Hepatitis can be triggered by many factors, including toxic chemicals, autoimmune disorders, or viruses, such as those causing chickenpox or common cold. However, the most common cause of viral hepatitis are the hepatitis A, B, and C viruses. According to health experts though, all these common causes have been ruled out in both the U.S. and the U.K.

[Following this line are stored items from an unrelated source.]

(** C7. The guard against an automatic retry reads the error through
    [stateRef], which holds the state of the last render.  After a load
    has failed and before the component has rendered again, the state
    carries the error but the ref does not: a call of [ensureLoaded] made
    then issues a second fetch although [retry] was never invoked.  Once
    the component has rendered, the same call issues none. *)
Theorem ensureLoaded_fetches_again_before_render {D : Type} (status : string) :
  let h : CountyData.Hook D :=
    CountyData.run [CountyData.Call;
                    CountyData.Settle 0 (CountyData.Rejected (CountyData.NotOk status))]
                   CountyData.initial in
  CountyData.error (CountyData.state h)
  = Some ("Failed to load demographics: " ++ status)%string /\
  CountyData.error (CountyData.stateRef h) = None /\
  CountyData.issued h = 1 /\
  snd (CountyData.ensureLoaded h) = CountyData.Owner 1 /\
  CountyData.issued (fst (CountyData.ensureLoaded h)) = 2 /\
  CountyData.ensureLoaded (CountyData.render h)
  = (CountyData.render h, CountyData.Now None).
Proof. repeat split. Qed.
Module SingleFlight.
Import CountyData.
Section Facts.
Context {D : Type}.
Implicit Types (h : Hook D) (es : list (Event D)).

Lemma single_flight_initial : single_flight (initial (AllCountyDemographics := D)).
Proof. split; [now left|reflexivity]. Qed.

Lemma drop_single (p : PromiseId) : drop p [p] = [].
Proof. unfold drop. simpl. rewrite Nat.eqb_refl. reflexivity. Qed.

Lemma single_flight_call h : single_flight h -> single_flight (fst (ensureLoaded h)).
Proof.
  intros Hinv. unfold ensureLoaded.
  destruct (data (stateRef h)) eqn:Er; [exact Hinv|].
  destruct (promiseRef h) eqn:Ep; [exact Hinv|].
  destruct (fetchedRef h && truthy (error (stateRef h))); [exact Hinv|].
  destruct Hinv as [Hp Hd]. rewrite Er, Ep in *.
  simpl. split; [|discriminate].
  destruct Hp as [Hp | (p & _ & Hp & _)]; [|congruence].
  right. exists (issued h). simpl. rewrite Hp. auto.
Qed.

Lemma single_flight_settle h p o : single_flight h -> single_flight (settle p o h).
Proof.
  intros Hinv. unfold settle.
  destruct (is_pending p h) eqn:E; [|exact Hinv]. destruct Hinv as [Hp Hd].
  apply CountyDataFacts.is_pending_app in E.
  assert (Hdrop : drop p (pending h) = []).
  { destruct Hp as [Hp | (q & Hp & _)]; rewrite Hp in *; [destruct E|].
    destruct E as [-> | []]. apply drop_single. }
  destruct o; split; cbn [pending promiseRef state data]; auto.
  intros Hnone. destruct Hp as [Hp | (q & _ & Hq & _)]; [|congruence].
  rewrite Hp in E. destruct E.
Qed.
(** * PromptCanva-Pro backend: quota ledger and durable JSON store

    A shallow embedding of [backend/services/usage_tracker.py] and
    [backend/services/persistent_storage.py], and the properties of the
    quota ledger and of the durable append store that hold (or fail) on it.

    Files are modelled by what reading them yields: a file is absent, holds
    a JSON document, or makes the reader raise.  Exceptions are explicit
    ([outcome]); operations thread the file system through a small
    state-and-exception monad. *)

From Stdlib Require Import ZArith Lia Bool.
From Stdlib Require Import Ascii String Sorted.
From stdpp Require Import base option list strings gmap fin_maps.

Local Open Scope string_scope.
Local Open Scope Z_scope.

(** ** Results and exceptions *)

(** The exception classes the two services distinguish. *)
Inductive exn : Set :=
| FileNotFoundError
| JSONDecodeError
| OSError          (* PermissionError, ENOSPC, IsADirectoryError, ... *)
| TypeError
| AttributeError.

Inductive outcome (A : Type) : Type :=
| Returns (a : A)
| Raises (e : exn).
Arguments Returns {A} a.
Arguments Raises {A} e.

(** State-and-exception monad: a Python method run on a store [S]. *)
Definition M (S A : Type) : Type := S -> outcome A * S.

Definition ret {S A} (a : A) : M S A := fun s => (Returns a, s).
Definition raise {S A} (e : exn) : M S A := fun s => (Raises e, s).
Definition bind {S A B} (m : M S A) (k : A -> M S B) : M S B :=
  fun s => match m s with
           | (Returns a, s') => k a s'
           | (Raises e, s') => (Raises e, s')
           end.
(** [try: m except Exception as e: h e] *)
Definition try_except {S A} (m : M S A) (h : exn -> M S A) : M S A :=
  fun s => match m s with
           | (Returns a, s') => (Returns a, s')
           | (Raises e, s') => h e s'
           end.
Definition get {S} : M S S := fun s => (Returns s, s).

Notation "'let!' x ':=' m 'in' k" := (bind m (fun x => k))
  (at level 10, x name, m at level 100, k at level 200,
   format "'[v' 'let!'  x  ':='  m  'in' '/' k ']'").
Notation "'do!' m 'in' k" := (bind m (fun _ => k))
  (at level 10, m at level 100, k at level 200,
   format "'[v' 'do!'  m  'in' '/' k ']'").

(** ** Calendar dates and [strftime('%Y-%m-%d')] *)

(** The part of Python's [datetime] the ledger relies on: the calendar
    date of a clock reading, going back a number of days, and the
    [%Y-%m-%d] format whose lexicographic order the cleanup compares. *)

Module Calendar.

Record date : Set := mkdate { year : Z; month : Z; day : Z }.

Definition is_leap (y : Z) : bool :=
  (y mod 4 =? 0) && (negb (y mod 100 =? 0) || (y mod 400 =? 0)).

Definition days_in_month (y m : Z) : Z :=
  if m =? 2 then (if is_leap y then 29 else 28)
  else if (m =? 4) || (m =? 6) || (m =? 9) || (m =? 11) then 30
  else 31.

Definition valid_date (d : date) : Prop :=
  1 <= month d <= 12 /\ 1 <= day d <= days_in_month (year d) (month d).

(** What [datetime.now(timezone.utc)] can return on a running server: a
    calendar date of the Unix era, within [datetime.MAXYEAR]. *)
Definition clock_date (d : date) : Prop :=
  valid_date d /\ 1970 <= year d <= 9999.

(** [d - timedelta(days=1)] *)
Definition prev_day (d : date) : date :=
  if 1 <? day d then mkdate (year d) (month d) (day d - 1)
  else if 1 <? month d
       then mkdate (year d) (month d - 1) (days_in_month (year d) (month d - 1))
       else mkdate (year d - 1) 12 31.

(** [d - timedelta(days=n)] *)
Fixpoint minus_days (n : nat) (d : date) : date :=
  match n with
  | O => d
  | S k => minus_days k (prev_day d)
  end.

(** [d + timedelta(days=1)] *)
Definition next_day (d : date) : date :=
  if day d <? days_in_month (year d) (month d)
  then mkdate (year d) (month d) (day d + 1)
  else if month d <? 12
       then mkdate (year d) (month d + 1) 1
       else mkdate (year d + 1) 1 1.

(** Chronological order, as a comparison on (year, month, day). *)
Definition date_compare (a b : date) : comparison :=
  match year a ?= year b with
  | Eq => match month a ?= month b with
          | Eq => day a ?= day b
          | c => c
          end
  | c => c
  end.

Definition date_lt (a b : date) : Prop := date_compare a b = Lt.
Definition date_le (a b : date) : Prop := date_compare a b <> Gt.

(** Dates whose fields fit the columns of [%Y-%m-%d]. *)
Definition fits (d : date) : Prop :=
  0 <= year d < 10000 /\ 0 <= month d < 100 /\ 0 <= day d < 100.

Definition digit (n : Z) : ascii := ascii_of_nat (48 + Z.to_nat (n mod 10)).

(** The last [width] decimal digits of [n], most significant first. *)
Fixpoint zero_padded (width : nat) (n : Z) : string :=
  match width with
  | O => ""
  | S w => zero_padded w (n / 10) +:+ String (digit n) ""
  end.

Officials are now investigating a possible association between these mysterious cases of pediatric hepatitis and adenoviruses – a family of widespread viruses that cause various infections, most commonly respiratory illnesses. Although such viruses rarely cause hepatitis, all nine children in Alabama were infected with adenoviruses, with five of the nine cases testing positive for a specific type of adenovirus (adenovirus 41) which often causes cases of pediatric acute gastroenteritis. In the U.K. several – but not all – children tested positive for adenovirus too. While some of the U.K. children were also found to be infected with SARS-CoV-2, no such infections were yet detected in the U.S.

“At this time, adenovirus may be the cause for these, but investigators are still learning more, including ruling out other possible causes and identifying other possible contributing factors,” reported the CDC.

According to Amy Edwards, a pediatric infectious disease expert at the University Hospitals Rainbow Babies & Children’s Hospital in Cleveland, with the lifting of mask mandates and social distancing measures, it is normal for children to be more susceptible to a wide range of infections.

“Now that COVID is down, viral interference has been released and I think we are going to see a lot of old pathogens coming back and maybe some new ones, which worries me too,” confirmed Monica Gandhi, a professor of Medicine at the University of California, San Francisco.

CDC urges clinicians who may encounter pediatric patients with hepatitis of unknown origin to consider adenovirus testing and to immediately report such cases to state public health authorities.